Stored data
##########
Lemma match_section_step_synthesized (d : Decimal.uint) :
  d ≠ Decimal.Nil →
  match_section_step ("epubcfi(/6/" +:+ NilEmpty.string_of_uint d +:+ "!)")
  = Some (NilEmpty.string_of_uint d).
Proof.
  intros Hd.
  change ("epubcfi(/6/" +:+ NilEmpty.string_of_uint d +:+ "!)")
    with (String "e" (String "p" (String "u" (String "b" (String "c"
           (String "f" (String "i" (String "("
             (String "/" (String "6" (String "/"
                (NilEmpty.string_of_uint d +:+ "!)"))))))))))))%char.
  cbn - [JS.take_digits JS.truthy String.append].
  rewrite JS.take_digits_uint by reflexivity.
  pose proof (JS.string_of_uint_nonempty d Hd) as Hne.
  destruct (NilEmpty.string_of_uint d); [congruence | reflexivity].
Qed.

(** The section index read back from a synthesized CFI. *)
Lemma extract_synthesized (n : Z) :
  0 ≤ n → extractSectionIndexFromCFI (synthesizedCFI n) = n.
Proof.
  intros Hn. unfold synthesizedCFI.
  destruct ((n + 1) * 2) as [|p|p] eqn:Hstep; try lia.
  rewrite JS.number_to_string_pos.
  unfold extractSectionIndexFromCFI.
  rewrite match_section_step_synthesized
    by apply DecimalPos.Unsigned.to_uint_nonnil.
  rewrite <- JS.number_to_string_pos, JS.parseInt10_number_to_string.
  assert (JS.truthy (JS.number_to_string (Z.pos p)) = true) as ->.
  { rewrite JS.number_to_string_pos.
    pose proof (JS.string_of_uint_nonempty _
                  (DecimalPos.Unsigned.to_uint_nonnil p)) as Hne.
    destruct (NilEmpty.string_of_uint (Pos.to_uint p)); [congruence | reflexivity]. }
  simpl. rewrite <- Hstep. rewrite Z.div_mul by lia. lia.
Qed.

(** ** Where the regular expression matches *)

(** A position that does not start with "/6/" is passed over. *)
Lemma match_section_step_skip (c : ascii) (rest : string) :
  c ≠ "/"%char → match_section_step (String c rest) = match_section_step rest.
Proof.
  intros Hc. destruct c as [[] [] [] [] [] [] [] []]; try reflexivity.
  by destruct Hc.
Qed.

Lemma match_section_step_skip_second (c : ascii) (rest : string) :
  c ≠ "6"%char →
  match_section_step (String "/" (String c rest))
  = match_section_step (String c rest).
Proof.
  intros Hc. destruct c as [[] [] [] [] [] [] [] []]; try reflexivity.
  by destruct Hc.
Qed.

Lemma match_section_step_skip_third (c : ascii) (rest : string) :
  c ≠ "/"%char →
  match_section_step (String "/" (String "6" (String c rest)))
  = match_section_step (String "6" (String c rest)).
Proof.
  intros Hc. destruct c as [[] [] [] [] [] [] [] []]; try reflexivity.
  by destruct Hc.
Qed.

Lemma match_section_step_no_slash (s : string) :
  JS.includes_char "/" s = false → match_section_step s = None.
Proof.
  induction s as [|c s IH]; [done|]. intros Hs.
  cbn [JS.includes_char] in Hs. apply orb_false_iff in Hs as [Hc Hs].
  rewrite match_section_step_skip by by apply Ascii.eqb_neq.
  by apply IH.
Qed.

(** A match needs the text "/6/" somewhere. *)
Lemma match_section_step_Some (s digits : string) :
  match_section_step s = Some digits → ∃ a b, s = a +:+ "/6/" +:+ b.
Proof.
  induction s as [|c1 s IH]; [done|]. intros Hmatch.
  assert (match_section_step s = Some digits → ∃ a b, String c1 s = a +:+ "/6/" +:+ b)
    as Hlater.
  { intros (a & b & ->)%IH. by exists (String c1 a), b. }
  destruct (decide (c1 = "/"%char)) as [->|Hc1];
    [|rewrite match_section_step_skip in Hmatch by done; auto].
  destruct s as [|c2 s]; [done|].
  destruct (decide (c2 = "6"%char)) as [->|Hc2];
    [|rewrite match_section_step_skip_second in Hmatch by done; auto].
  destruct s as [|c3 s]; [done|].
  destruct (decide (c3 = "/"%char)) as [->|Hc3];
    [|rewrite match_section_step_skip_third in Hmatch by done; auto].
  by exists "", s.
Qed.

(** The match in a text that reaches its first slash at "/6/" followed by a
    number. *)
Lemma match_section_step_at_first_slash (pre tail : string) (d : Decimal.uint) :
  JS.includes_char "/" pre = false →
  d ≠ Decimal.Nil →
  match_section_step (pre +:+ "/6/" +:+ NilEmpty.string_of_uint d +:+ tail)
  = Some (NilEmpty.string_of_uint d +:+ JS.take_digits tail).
Proof.
  intros Hpre Hd. induction pre as [|c pre IH].
  - change ("" +:+ "/6/" +:+ NilEmpty.string_of_uint d +:+ tail)
      with (String "/" (String "6" (String "/"
              (NilEmpty.string_of_uint d +:+ tail))))%char.
    cbn - [JS.take_digits JS.truthy String.append].
    rewrite JS.take_digits_uint_app.
    pose proof (JS.string_of_uint_nonempty d Hd) as Hne.
    destruct (NilEmpty.string_of_uint d); [congruence | reflexivity].
  - cbn [JS.includes_char] in Hpre. apply orb_false_iff in Hpre as [Hc Hpre].
    change (String c pre +:+ "/6/" +:+ NilEmpty.string_of_uint d +:+ tail)
      with (String c (pre +:+ "/6/" +:+ NilEmpty.string_of_uint d +:+ tail)).
    rewrite match_section_step_skip by by apply Ascii.eqb_neq.
    by apply IH.
Qed.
##########
## WHAT IS EXPECTED
Begin at the line above that has "Lemma match_section_step_skip_second (c" and stop after the line that has "(String c rest)))", copying each line exactly and adding nothing else.

## WRITTEN ANSWER
Lemma match_section_step_skip_second (c : ascii) (rest : string) :
  c ≠ "6"%char →
  match_section_step (String "/" (String c rest))
  = match_section_step (String c rest).
Proof.
  intros Hc. destruct c as [[] [] [] [] [] [] [] []]; try reflexivity.
  by destruct Hc.
Qed.

Lemma match_section_step_skip_third (c : ascii) (rest : string) :
  c ≠ "/"%char →
  match_section_step (String "/" (String "6" (String c rest)))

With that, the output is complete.